Dimanche littérature, Lire " Gouverneurs de la Rosée"

Publié par Elsie HAAS sur 21 Juin 2009, 09:12am

Catégories : #G.CETOUTE chroniques



                                       Correspondants et Amis,
Lire : « Gouverneurs de la rosée » de Jacques Roumain par Guy Cétoute

Intertextualité dans le roman de Jacques Roumain : « Gouverneurs de la rosée » 

 La question qui se pose à nous consiste à savoir avec quel texte littéraire le roman de Jacques Roumain a-t-il le plus de liens de par son contenu ? C’est de cette quête qu’il s’agira tout au long du parcours de lecture. Nous y reviendrons.

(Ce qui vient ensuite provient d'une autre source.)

(** [None] is a null function pointer or a load outside the frame's block. *)
Definition DTAP_CheckEnhanceFrame (channel : DTAP_ReliableChannel) (dtapFrame : DTAP_Frame) :
    option bool :=
  frameType ← frame_type dtapFrame;
  if negb ((DTAP_FRAME_SIMPLEX_AGGR <=? frameType) && (frameType <=? DTAP_FRAME_ACK))
  then Some false
  else
    b ← f_buff dtapFrame;
    data ← window_bytes b;
    if negb (CRC16 (crcInit channel) data =? 0) then Some false
    else if frameType =? DTAP_FRAME_ACK then Some true
    else Some (DTAP_CheckEnhanceFrameTxSeq (rxWindow channel) (txSeq dtapFrame)).

Definition DTAP_CalculateRetransTimeout (baseTimeout count : Z) : Z :=
  if count =? 0 then baseTimeout
  else
    let safeCount := if MAX_BASE_RETRANS_TIMEOUT <? count then MAX_BASE_RETRANS_TIMEOUT else count in
    if Z.shiftr UINT16_MAX safeCount <? baseTimeout then UINT16_MAX
    else u16 (Z.shiftl baseTimeout safeCount).

(** The store of new indicator bits to a frame's header, and its checksum anew. *)
Definition DTAP_SetPbitForSendPolling (frame : DTAP_Frame) (crcInit : Z) : option DTAP_Frame :=
  b ← f_buff frame;
  let frameHeader := SDF_DataOffset b in
  typeBits ← rd (bmem b) (frameHeader + 1);
  let oriBits := Z.shiftr typeBits DTAP_BASIC_FRAME_BITS_SHIFT in
  let newBits := Z.lor oriBits DTAP_FRAME_P_BIT in
  if oriBits =? newBits then Some frame
  else
    m ← DTAP_SetFrameBit (bmem b) frameHeader newBits;
    let frame := frame <| f_buff := Some (b <| bmem := m |>) |> in
    '(ret, frame) ← DTAP_ReCalculateCrcValue crcInit frame;
    if negb (ret =? DTAP_SUCCESS) then
      b ← f_buff frame;
      m ← DTAP_SetFrameBit (bmem b) frameHeader oriBits;
      Some (frame <| f_buff := Some (b <| bmem := m |>) |>)
    else Some frame.

Definition DTAP_SetBitForSendPolling (frame : DTAP_Frame) (crcInit : Z) : option DTAP_Frame :=
  b ← f_buff frame;
  let frameHeader := SDF_DataOffset b in
  typeBits ← rd (bmem b) (frameHeader + 1);
  let oriBits := Z.shiftr typeBits DTAP_BASIC_FRAME_BITS_SHIFT in
  let newBits := Z.lor oriBits DTAP_FRAME_P_BIT in
  m ← DTAP_SetFrameBit (bmem b) frameHeader newBits;
  '(_, frame) ← DTAP_ReCalculateCrcValue crcInit (frame <| f_buff := Some (b <| bmem := m |>) |>);
  Some frame.

Definition DTAP_TriggerSendPolling (reliable : DTAP_ReliableChannel) : bool * DTAP_ReliableChannel :=
  if tx_size (txWindow reliable) <=? sendPollingCounter reliable * SEND_POLLING_CNT_THRESHOLD_FACTOR
  then (true, reliable <| sendPollingCounter := 0 |>)
  else (false, reliable <| sendPollingCounter := u8 (sendPollingCounter reliable + 1) |>).

Section reliable.
Context {W : Type} `{Scheduler W}.
Notation M := (ST (DTAP_ReliableChannel * W)).

(** The channel of the call, a constant of the section: [const DTAP_Channel_S *]. *)
Context (ch : DTAP_Channel).

Definition rel {A} (f : DTAP_ReliableChannel -> A) : M A := st_gets (fun s => f (fst s)).
Definition upd (f : DTAP_ReliableChannel -> DTAP_ReliableChannel) : M unit :=
  st_modify (fun s => (f (fst s), snd s)).

(** ** Timers of the channel: [(void)DTAP_TransRestartTimer(&reliable->t, ...)] *)
Definition restart_rsp : M unit :=
  let! r := rel id in
  let! (_, t) := over (DTAP_TransRestartTimer (rspTimer r) (rspTimeout r) true RspTimerExpireProc) in
  upd (fun r => r <| rspTimer := t |>).
Definition restart_retrans (expire : Z) : M unit :=
  let! r := rel id in
  let! (_, t) := over (DTAP_TransRestartTimer (retransTimer r) expire true RetransTimerExpireProc) in
  upd (fun r => r <| retransTimer := t |>).
Definition restart_reorder : M unit :=
  let! r := rel id in
  let! (_, t) := over (DTAP_TransRestartTimer (reorderTimer r) (reorderTimeout r) true
                         ReorderTimerExpireProc) in
  upd (fun r => r <| reorderTimer := t |>).

(** ** Acknowledgements *)
Definition DTAP_SendAckFrame (fBit sBit : bool) : M Z :=
  let! r := rel id in
  let bits := Z.lor DTAP_FRAME_C_BIT (if fBit then DTAP_FRAME_F_BIT else 0) in
  let seq := if sBit then expectedTxSeq (rxWindow r) else bufferSeq (rxWindow r) in
  match DTAP_GetFrameCtx DTAP_FRAME_ACK with
  | None => st_ret DTAP_TRANS_RELIABLE_GET_CTX_ERR
  | Some c =>
      let frame := mk_frame None None None None bits 0 seq sBit 0 0 0 0 0 0 0 (Some c) in
      let! (ret, frame) := over (buildFrame c frame (ch_dstTcid ch) (crcInit r)) in
      if negb (ret =? DTAP_SUCCESS) then st_ret ret
      else over (DTAP_SendFrame ch (f_buff frame))
  end.

Definition DTAP_RspTimerExpireProc : M unit :=
  let! ret := DTAP_SendAckFrame false false in
  st_ret tt.

(** ** Releasing the channel *)
Definition DTAP_DynTransChannReleaseReq : M unit :=
  let! sent := rel isDestroyMsgSent in
  if (sent : bool) then st_ret tt
  else
    let! node := over (ask (CFindTransChannel (ch_lcid ch) (ch_srcTcid ch))) in
    if node =? 0 then st_ret tt
    else
      let! ret := over (ask (CReleaseReq (ch_srcTcid ch) (ch_dstTcid ch))) in
      upd (fun r => r <| isDestroyMsgSent := true |>).

Definition DTAP_ReorderTimerExpireProc : M unit :=
  let! r := rel id in
  if maxTxThreshold r <=? nackCnt r then DTAP_DynTransChannReleaseReq
  else
    let! ret := DTAP_SendAckFrame false true in
    if negb (ret =? DTAP_SUCCESS) then st_ret tt
    else
      restart_rsp ;;!
      upd (fun r => r <| nackCnt := u8 (nackCnt r + 1) |>).

(** ** Retransmission *)
Definition DTAP_RetransEnhanceFrame : M Z :=
  let! r := rel id in
  let seq := reTxSeq r in
  match DTAP_FindFrameBySeq (txList (txWindow r)) seq with
  | None => st_ret DTAP_TRANS_RELIABLE_FIND_FRAME_ERR
  | Some frame =>
      if maxTxThreshold r <=? reTxCnt frame then
        DTAP_DynTransChannReleaseReq ;;!
        st_ret DTAP_TRANS_RELIABLE_REACH_MAX_RE_TX_CNT_ERR
      else
        let! frame := st_opt (DTAP_SetPbitForSendPolling frame (crcInit r)) in
        upd (set_tx (fun w => w <| txList ::= put_frame seq frame |>)) ;;!
        let! ok := over alloc_ok in
        match SDF_BuffCopy ok (f_buff frame) with
        | None => st_ret DTAP_TRANS_RELIABLE_COPY_BUFF_ERR
        | Some buff =>
            let! ret := over (DTAP_SendFrame ch (Some buff)) in
            if negb (ret =? DTAP_SUCCESS) then st_ret ret
            else
              let frame := frame <| reTxCnt := u8 (reTxCnt frame + 1) |> in
              upd (set_tx (fun w => w <| txList ::= put_frame seq frame |>)) ;;!
              let! frameType := st_opt (frame_type frame) in
              (if frameType =? DTAP_FRAME_DUPLEX_FRAG then restart_rsp else st_ret tt) ;;!
              restart_retrans (DTAP_CalculateRetransTimeout (retransTimeout r) (reTxCnt frame)) ;;!
              st_ret DTAP_SUCCESS
        end
  end.

Definition DTAP_RetransTimerExpireProc : M unit :=
  let! r := rel id in
  if zlen (txList (txWindow r)) =? 0 then st_ret tt
  else
    upd (fun r => r <| reTxSeq := expectedAckSeq (txWindow r) |>) ;;!
    let! ret := DTAP_RetransEnhanceFrame in
    st_ret tt.

(** ** Receiving acknowledgements *)

(** The removal loop: the frames at the front that precede [reqSeq]. *)
Fixpoint drop_acked (reqSeq : Z) (l : list DTAP_Frame) : list DTAP_Frame :=
  match l with
  | [] => []
  | frame :: l' =>
      if DTAP_IsFrameSeqSmaller (txSeq frame) reqSeq then drop_acked reqSeq l' else frame :: l'
  end.

Definition DTAP_SlideTxWindow (dtapFrame : DTAP_Frame) : M unit :=
  let! frameType := st_opt (frame_type dtapFrame) in
  let seq := if frameType =? DTAP_FRAME_ACK then ack_reqSeq dtapFrame else reqSeq dtapFrame in
  if seq =? DTAP_FRAME_SEQ_INIT then st_ret tt
  else
    upd (fun r => r <| sendPollingCounter := 0 |>) ;;!
    let! r := rel id in
    if zlen (txList (txWindow r)) =? 0 then st_ret tt
    else
      (if DTAP_IsFrameSeqSmaller (reTxSeq r) seq then upd (fun r => r <| reTxSeq := seq |>)
       else st_ret tt) ;;!
      if (DTAP_IsFrameSeqSmaller (expectedAckSeq (txWindow r)) seq
          && DTAP_IsFrameSeqSmaller seq (nextTxSeq (txWindow r)))
         || (seq =? nextTxSeq (txWindow r))
      then
        upd (set_tx (fun w => w <| expectedAckSeq := seq |> <| txList ::= drop_acked seq |>)) ;;!
        let! r := rel id in
        if expectedAckSeq (txWindow r) =? nextTxSeq (txWindow r) then
          let! t := over (DTAP_TransStopTimer (retransTimer r)) in
          upd (fun r => r <| retransTimer := t |>)
        else restart_retrans (retransTimeout r)
      else st_ret tt.

Definition DTAP_RecvNackFrame (dtapFrame : DTAP_Frame) : M Z :=
  let! frameType := st_opt (frame_type dtapFrame) in
  if (frameType =? DTAP_FRAME_ACK) && ack_sBit dtapFrame then
    upd (fun r => r <| reTxSeq := ack_reqSeq dtapFrame |>) ;;!
    let! ret := DTAP_RetransEnhanceFrame in
    if ret =? DTAP_TRANS_RELIABLE_REACH_MAX_RE_TX_CNT_ERR
    then st_ret DTAP_TRANS_RELIABLE_REACH_MAX_RE_TX_CNT_ERR
    else st_ret DTAP_SUCCESS
  else st_ret DTAP_SUCCESS.

(** ** Receiving data *)

(** The insertion loop: before the first frame with a later sequence number. *)
Fixpoint insert_by_seq (frame : DTAP_Frame) (l : list DTAP_Frame) : list DTAP_Frame :=
  match l with
  | [] => [frame]
  | cur :: l' =>
      if DTAP_IsFrameSeqSmaller (txSeq frame) (txSeq cur) then frame :: l
      else cur :: insert_by_seq frame l'
  end.

(** The search loop over [n] sequence numbers from [seq] on: the first missing. *)
Fixpoint first_missing (n : nat) (l : list DTAP_Frame) (seq : Z) : option Z :=
  match n with
  | O => None
  | Datatypes.S n' =>
      match DTAP_FindFrameBySeq l seq with
      | None => Some seq
      | Some _ => first_missing n' l (DTAP_GetNextFrameSeq seq)
      end
  end.

Definition DTAP_SlideRxWindow (dtapFrame : DTAP_Frame) : M unit :=
  let seq := txSeq dtapFrame in
  upd (fun r => r <| isRecvFrame := true |>) ;;!
  upd (set_rx (fun w => w <| rxList ::= insert_by_seq dtapFrame |>)) ;;!
  let! r := rel id in
  (if seq =? expectedTxSeq (rxWindow r) then
     match first_missing (Z.to_nat (rx_size (rxWindow r))) (rxList (rxWindow r))
             (DTAP_GetNextFrameSeq seq) with
     | Some next =>
         upd (set_rx (fun w => w <| expectedTxSeq := next |>)) ;;!
         upd (fun r => r <| nackCnt := 0 |>)
     | None => st_ret tt
     end
   else st_ret tt) ;;!
  if DTAP_IsFrameSeqSmaller (maxExpectedTxSeq (rxWindow r)) seq
     || (maxExpectedTxSeq (rxWindow r) =? seq)
  then upd (set_rx (fun w => w <| maxExpectedTxSeq := DTAP_GetNextFrameSeq seq |>))
  else st_ret tt.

Mais d’abord, notre premier mouvement nous conduit à nous assurer de bien posséder la notion d’<intertextualité<  telle que comprise par plusieurs auteurs. Pour cela, nous devrions nous référencer en priorité à <l’intertexte< de Roland Barthes qui nous dit clairement : « tout texte est un intertexte ; d'autres textes sont présents en lui à des niveaux variables, sous des formes plus ou moins reconnaissables : les textes de la culture antérieure et ceux de la culture environnante ; tout texte est un tissu nouveau de citations révolues. »

Cette première définition est complétée ou corroborée par Gérard Genette mais en utilisant d’autres concepts. En substance, il nous apporte : «  en 1982 avec Palimpsestes un élément majeur à la construction de la notion d'intertextualité. Il l'intègre en effet à une théorie plus générale de la transtextualité, qui analyse tous les rapports qu'un texte entretient avec d'autres textes. Au sein de cette théorie le terme d'« intertextualité » est réservé aux cas de « présence effective d'un texte dans l'autre ».
Si nous prolongeons la quête à Mikhaïl Bakhtine, il nous parlera de <dialogisme<  ou’<inter discursivité<, « pensé comme carrefour de discours ». Pour terminer avec Michaël Riffaterre avec lequel « L'évolution de la notion est marquée ensuite par les travaux de qui recherche la « trace intertextuelle » à l'échelle de la phrase, du fragment ou du texte bref. L'intertextualité est pour lui fondamentalement liée à un mécanisme de lecture propre au texte littéraire. Le lecteur identifie le texte comme littéraire parce qu'il perçoit « les rapports entre une œuvre et d'autres qui l'ont précédée ou suivie ». Source internet, dictionnaire Wikipédia)
Ayant compris plus ou moins la notion d’<intertextualité<, nous allons voir dans quelle mesure elle se manifeste dans l’œuvre de notre corpus. Alors, notre point de départ con cerne le mouvement même du héros dans ce qu’il veut faire et ce qu’il a fait, qui ont trait à l’ensemble de ses actes. En l’occurrence, on se demande de qui Manuel est-il le modèle le plus ressemblant de par ses actes et les valeurs qu’il a promues ? L’exemple le plus proche, dans le monde occidental, nous est apparu être Jésus Christ.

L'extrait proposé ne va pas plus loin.